“Foreigners” In The Land Of Israel

laitman_747_01Torah, Deuteronomy 15:03: From the foreigner you may exact; but what is yours with your brother, your hand shall release.

Earlier in the Torah, it is written “Do not oppress the stranger who came to you” or “you were a stranger in the land of Egypt,” and so on.

It is impossible to explain these conditions on the material level because they vary from place to place, and according to the description given in the Torah, from degree to degree. Therefore, we can’t look at it purely pragmatically, in the material way because everything depends on the spiritual degree.

Question: What does it mean on the particular spiritual degree: “From the foreigner you may exact; but what is yours with your brother, your hand shall release”?

Answer: After entering the land of Israel, all are brothers. There shouldn’t be foreigners in the land of Israel because it is a spiritual state when egoism is corrected to a certain extent and absolutely correct interaction, connection, and revelation of the Creator begins between them. Therefore, those who are not yet ready for this are called foreigners.

A “foreigner” in the land of Israel is Klipa (an impure state). As soon as the people of Israel enter this land,1 they immediately start to purify it though their presence and wars with those who lived there, that is, with the uncorrected desires. Therefore, foreigners or the seven nations living in the land of Israel symbolize egoistic desires of the Jews who enter this level.

Question: What was the role of the seven nations who lived there until the people of Israel entered this land?

Answer: They had no role.
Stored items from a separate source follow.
Lemma uvmalloc_loop_ok xperm newsz : perm = Z.lor (Z.lor PTE_R PTE_U) xperm ->
  0 <= newsz <= MAXVA ->
  (forall va, old <= va < newsz + PGSIZE -> va < MAXVA -> leaf (pm_mem s0) root va = 0) ->
  forall n fuel s l T ps, let a := old + Z.of_nat (length ps) * PGSIZE in
  own s l T ps -> view s ps -> (n < fuel)%nat -> a < newsz + PGSIZE -> a <= MAXVA ->
  newsz <= a + Z.of_nat n * PGSIZE ->
  exists r s' l' T' ps', uvmalloc_loop fuel root a old newsz xperm s = Ret r s' /\
    own s' l' T' ps' /\ view s' ps' /\
    ((r = newsz /\ newsz <= old + Z.of_nat (length ps') * PGSIZE < newsz + PGSIZE) \/ (r = 0 /\ ps' = [])).
Proof.
  intros Ep HM H0 n. assert (MAXVA = 2 ^ 38) as HMv by reflexivity.
  induction n as [| n IH]; intros fuel s l T ps a O V Hf Ha1 Ha2 Hn;
    (destruct fuel as [| fuel]; [lia |]); cbn [uvmalloc_loop].
  { replace (a <? newsz) with false by (symmetry; apply Z.ltb_ge; lia).
    exists newsz, s, l, T, ps. split_and!; try done. left. lia. }
  destruct (a <? newsz) eqn:Ea; zbool.
  2: { exists newsz, s, l, T, ps. split_and!; try done. left. lia. }
  destruct (uvmalloc_fail s l T ps O V) as (rf & sf & lf & Ef & Of & Vf);
    [done | intros; apply H0; unfold a in *; lia |].
  destruct l as [| p l].
  { erewrite kbind_of by (apply kalloc_none; apply O). cbn [Z.eqb]. fold a in Ef.
    rewrite (kbind_of _ _ _ _ _ Ef). exists 0, sf, lf, T, []. split_and!; try done. by right. }
  destruct (owned_alloc root s0 l0 T0 s p l T ps O) as (s1 & E1 & E0 & Hp & O2 & L2).
  rewrite (kbind_of _ _ _ _ _ E1), E0. unfold set_mem. rewrite (kbind_of (kmod _) _ s1 tt _ eq_refl).
  set (s2 := Pm _ _ _) in *. rewrite <- Ep.
  destruct (mappages_page root perm s2 l T a p) as (r & s3 & l3 & T3 & E3 & Hr);
    [apply O2 | unfold a, PGSIZE in *; lia | unfold a; by rewrite Z.mod_add | lia | done | done | |].
  { rewrite L2, V by (unfold a, PGSIZE in *; lia). rewrite decide_False by (unfold a; lia).
    apply H0; unfold a, PGSIZE in *; lia. }
  rewrite (kbind_of _ _ _ _ _ E3).
  destruct Hr as [[-> Vs] | (-> & -> & Vs)]; cbn [Z.eqb negb];
    pose proof (owned_vmstep _ _ _ _ _ _ _ _ _ _ _ _ O2 Vs) as O3.
  - replace (u64 (a + PGSIZE)) with (old + Z.of_nat (length (ps ++ [p])) * PGSIZE)
      by (rewrite u64_small, length_app by (unfold a, PGSIZE in *; lia); cbn; unfold a, PGSIZE; lia).
    apply (IH fuel s3 l3 T3 (ps ++ [p])); [done | | lia | | | ];
      try (rewrite length_app; cbn; unfold a, PGSIZE in *; lia).
    apply (view_snoc s); [done |]. intros va Hva. rewrite (vs_leaf _ _ _ _ _ _ _ _ Vs va Hva), L2. done.
    rewrite length_app. cbn. unfold a, PGSIZE in *. dlia.
  - destruct (owned_free _ _ _ _ _ _ _ _ _ O3) as (s4 & E4 & O4 & L4).
    rewrite (kbind_of _ _ _ _ _ E4).
    destruct (uvmalloc_fail s4 [p] T3 ps O4) as (rf2 & sf2 & lf2 & Ef2 & Of2 & Vf2);
      [ | done | intros; apply H0; unfold a in *; lia |].
    { intros va Hva. rewrite L4, (vs_leaf _ _ _ _ _ _ _ _ Vs va Hva). cbn [default]. rewrite L2. by apply V. }
    fold a in Ef2. rewrite (kbind_of _ _ _ _ _ Ef2). exists 0, sf2, lf2, T3, []. split_and!; try done. by right.
Qed.
End uvmalloc.
(** C34: [uvmunmap] of a page-aligned range whose pages are all mapped to
    leaves.  It returns, every entry of the range is 0 and every other entry
    is unchanged; with [do_free] exactly the mapped pages go back to the free
    list, and no byte outside the tables and the freed pages changes. *)
Theorem uvmunmap_correct root do_free s l T va ps :
  vm_inv s l root T -> 0 <= va -> va mod PGSIZE = 0 ->
  va + Z.of_nat (length ps) * PGSIZE <= MAXVA ->
  mapped_at (pm_mem s) root va ps -> (do_free = true -> data_pages l T ps) ->
  exists s', uvmunmap root va (Z.of_nat (length ps)) do_free s = Ret tt s' /\
    unmapped root do_free s l T va ps s'.
Proof.
  intros I H0 Hal HM Hm Hd. assert (MAXVA = 2 ^ 38) as HMv by reflexivity.
  unfold uvmunmap. rewrite (proj2 (Z.eqb_eq _ _) Hal). cbn [negb].
  rewrite Nat2Z.id, u64_small by (unfold PGSIZE in *; lia).
  apply uvmunmap_loop_ok; try done. lia.
Qed.

(** C16: [uvmalloc] is all or nothing.  Growing from [oldsz] to [newsz] over
    unmapped pages either returns [newsz], and then every page between is
    mapped R|U|xperm to its own zeroed page taken from the free list; or it
    returns 0, and then the address space is what it was and every page it
    took is back on the free list, except pages that became (empty) page
    tables.  Other memory is untouched either way. *)
Theorem uvmalloc_correct root s l T oldsz newsz xperm :
  vm_inv s l root T -> 0 <= oldsz <= newsz -> newsz <= MAXVA -> 0 <= xperm < 1024 ->
  (forall va, PGROUNDUP oldsz <= va < newsz + PGSIZE -> va < MAXVA -> leaf (pm_mem s) root va = 0) ->
  let perm := Z.lor (Z.lor PTE_R PTE_U) xperm in
  exists r s' l' T' ps, uvmalloc root oldsz newsz xperm s = Ret r s' /\
    owned root s l T s' l' T' ps /\
    grown_view root perm (PGROUNDUP oldsz) (pm_mem s) (pm_mem s') ps /\
    ((r = newsz /\ newsz <= PGROUNDUP oldsz + Z.of_nat (length ps) * PGSIZE < newsz + PGSIZE) \/
     (r = 0 /\ ps = [])).
Proof.
  intros I Ho HM Hx H0 perm. assert (MAXVA = 2 ^ 38) as HMv by reflexivity.
  unfold uvmalloc. replace (newsz <? oldsz) with false by (symmetry; apply Z.ltb_ge; lia).
  pose proof (PGROUNDUP_bounds oldsz ltac:(unfold PGSIZE; lia)) as (Hb & Hal).
  assert (perm_ok : 0 <= perm < 1024) by (by apply lor_flags).
  assert (Hpv : Z.lor perm PTE_V <> PTE_V).
  { intros E. apply (f_equal (fun z => Z.testbit z 1)) in E. subst perm. rewrite !Z.lor_spec in E. done. }
  cbv zeta. set (n := Z.to_nat _).
  pose proof (uvmalloc_loop_ok root perm (PGROUNDUP oldsz) s l T perm_ok Hpv ltac:(lia) Hal xperm newsz
    eq_refl ltac:(lia) H0 n (S n) s l T []) as Hloop.
  cbn [length] in Hloop. rewrite Z.mul_0_l, Z.add_0_r in Hloop. apply Hloop.
  - by apply owned_refl.
  - by apply view_nil.
  - lia.
  - lia.
  - unfold PGSIZE in *. rewrite PGROUNDUP_eq in * by (unfold PGSIZE; lia). unfold PGSIZE in *. dlia.
  - subst n. unfold PGSIZE in *. dlia.
Qed.
End user.

(** Witness: an address space of one root table and seven free pages. *)
#[local] Existing Instance vm_layout.

Lemma uvmalloc_correct_witness :
  exists r s' l' T' ps, uvmalloc wit_root 100 5000 PTE_W wit_vm_state = Ret r s' /\
    owned wit_root wit_vm_state (tail wit_vm_pages) {[wit_root := 2%nat]} s' l' T' ps /\
    grown_view wit_root (Z.lor (Z.lor PTE_R PTE_U) PTE_W) (PGROUNDUP 100) (pm_mem wit_vm_state) (pm_mem s') ps /\
    ((r = 5000 /\ 5000 <= PGROUNDUP 100 + Z.of_nat (length ps) * PGSIZE < 5000 + PGSIZE) \/
     (r = 0 /\ ps = [])).
Proof.
  destruct wit_vm_state_inv as [I Z0].
  apply (uvmalloc_correct wit_root wit_vm_state _ _ 100 5000 PTE_W I);
    [lia | vm_compute; discriminate | vm_compute; split; congruence | intros va _ _; apply Z0].
Defined.

(** Its first free page mapped at 0x5000. *)
Definition wit_page : Z := PHYSTOP - 2 * PGSIZE.
Definition wit_map : K pm Z :=
  mem <- kalloc ;;
  set_mem (fun m => memset m mem 0 PGSIZE) >>
  mappages wit_root 0x5000 PGSIZE mem 0x16.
Internally they are in each person as the impure, uncorrected, egoistic forces that are revealed only when a person fights for the right to be on this spiritual level.
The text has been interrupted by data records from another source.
(* ===== verification/BufCache.v ===== *)
(** * The interface of the buffer cache

    What the log and the file system may assume of bread/bwrite/brelse and
    the rest, for one device (ROOTDEV).  [bview] is the abstract state: the
    contents of every block as the kernel sees it ([v_look]) and as the disk
    has it ([v_disk]), the writes that reached the disk ([v_hist]), the
    buffers this process has locked ([v_own], buffer to block number) and the
    pinned blocks ([v_pin]).  A block that is neither locked nor pinned is
    clean. *)

From S2P Require Import Prelude Riscv Block.

Record bview := View {
  v_look : Z -> bytes;
  v_disk : Z -> bytes;
  v_hist : list (Z * bytes);
  v_own : gmap Z Z;
  v_pin : gset Z;
}.

Definition bupd (f : Z -> bytes) (k : Z) (d : bytes) : Z -> bytes :=
  fun j => if decide (j = k) then d else f j.

Lemma bupd_eq f k d : bupd f k d k = d.
Proof. unfold bupd. by rewrite decide_True. Qed.

Lemma bupd_ne f k d j : j <> k -> bupd f k d j = f j.
Proof. intros. unfold bupd. by rewrite decide_False. Qed.

Definition v_get (b bno : Z) (v : bview) : bview :=
  View (v_look v) (v_disk v) (v_hist v) (<[b := bno]> (v_own v)) (v_pin v).
Definition v_put (b : Z) (v : bview) : bview :=
  View (v_look v) (v_disk v) (v_hist v) (delete b (v_own v)) (v_pin v).
Definition v_store (bno : Z) (d : bytes) (v : bview) : bview :=
  View (bupd (v_look v) bno d) (v_disk v) (v_hist v) (v_own v) (v_pin v).
Definition v_write (bno : Z) (v : bview) : bview :=
  View (v_look v) (bupd (v_disk v) bno (v_look v bno)) (v_hist v ++ [(bno, v_look v bno)]) (v_own v) (v_pin v).
Definition v_pinned (p : gset Z) (v : bview) : bview :=
  View (v_look v) (v_disk v) (v_hist v) (v_own v) p.

(** A buffer can be had for [bno]: it is cached, or one is unused. *)
Definition room (v : bview) (bno : Z) : Prop :=
  bno ∈ v_pin v \/ Z.of_nat (size (v_pin v ∪ map_img (v_own v))) < NBUF.

Definition free_block (v : bview) (bno : Z) : Prop := forall b, v_own v !! b <> Some bno.

Class BufCache (S : Type) := {
  bread : Z -> Z -> K S Z;
  bwrite : Z -> K S unit;
  brelse : Z -> K S unit;
  bpin : Z -> K S unit;
  bunpin : Z -> K S unit;
  b_data : S -> Z -> bytes;          (* b->data *)
  b_blockno : S -> Z -> Z;           (* b->blockno *)
  b_store : Z -> bytes -> K S unit;  (* memmove(b->data, d, ...) *)
  b_boot : gmap Z bytes -> S;        (* after a restart and binit *)

  bsim : S -> bview -> Prop;
  bread_law : forall s v bno, bsim s v -> 0 <= bno < 2 ^ 32 -> free_block v bno -> room v bno ->
    exists b s', bread ROOTDEV bno s = Ret b s' /\ v_own v !! b = None /\ bsim s' (v_get b bno v);
  data_law : forall s v b bno, bsim s v -> v_own v !! b = Some bno ->
    b_data s b = v_look v bno /\ b_blockno s b = bno;
  store_law : forall s v b bno d, bsim s v -> v_own v !! b = Some bno ->
    exists s', b_store b d s = Ret tt s' /\ bsim s' (v_store bno d v);
  bwrite_law : forall s v b bno, bsim s v -> v_own v !! b = Some bno ->
    exists s', bwrite b s = Ret tt s' /\ bsim s' (v_write bno v);
  brelse_law : forall s v b bno, bsim s v -> v_own v !! b = Some bno ->
    bno ∈ v_pin v \/ v_look v bno = v_disk v bno ->
    exists s', brelse b s = Ret tt s' /\ bsim s' (v_put b v);
  bpin_law : forall s v b bno, bsim s v -> v_own v !! b = Some bno -> bno ∉ v_pin v ->
    exists s', bpin b s = Ret tt s' /\ bsim s' (v_pinned ({[bno]} ∪ v_pin v) v);
  bunpin_law : forall s v b bno, bsim s v -> v_own v !! b = Some bno -> bno ∈ v_pin v ->
    exists s', bunpin b s = Ret tt s' /\ bsim s' (v_pinned (v_pin v ∖ {[bno]}) v);
  boot_law : forall d, let f bno := default zero_block (d !! bno) in
    bsim (b_boot d) (View f f [] ∅ ∅);
}.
And if he doesn’t fight, he won’t feel them. Without getting closer to the level of the land of Israel, a person can’t discover the seven nations, meaning seven of his egoistic qualities.

Comment: It is interesting that when we tell an ordinary person on the street that human nature is egoistic, he replies, “I am not an egoist, I am a giver.”

My Response: Of course, because he doesn’t reveal this within himself.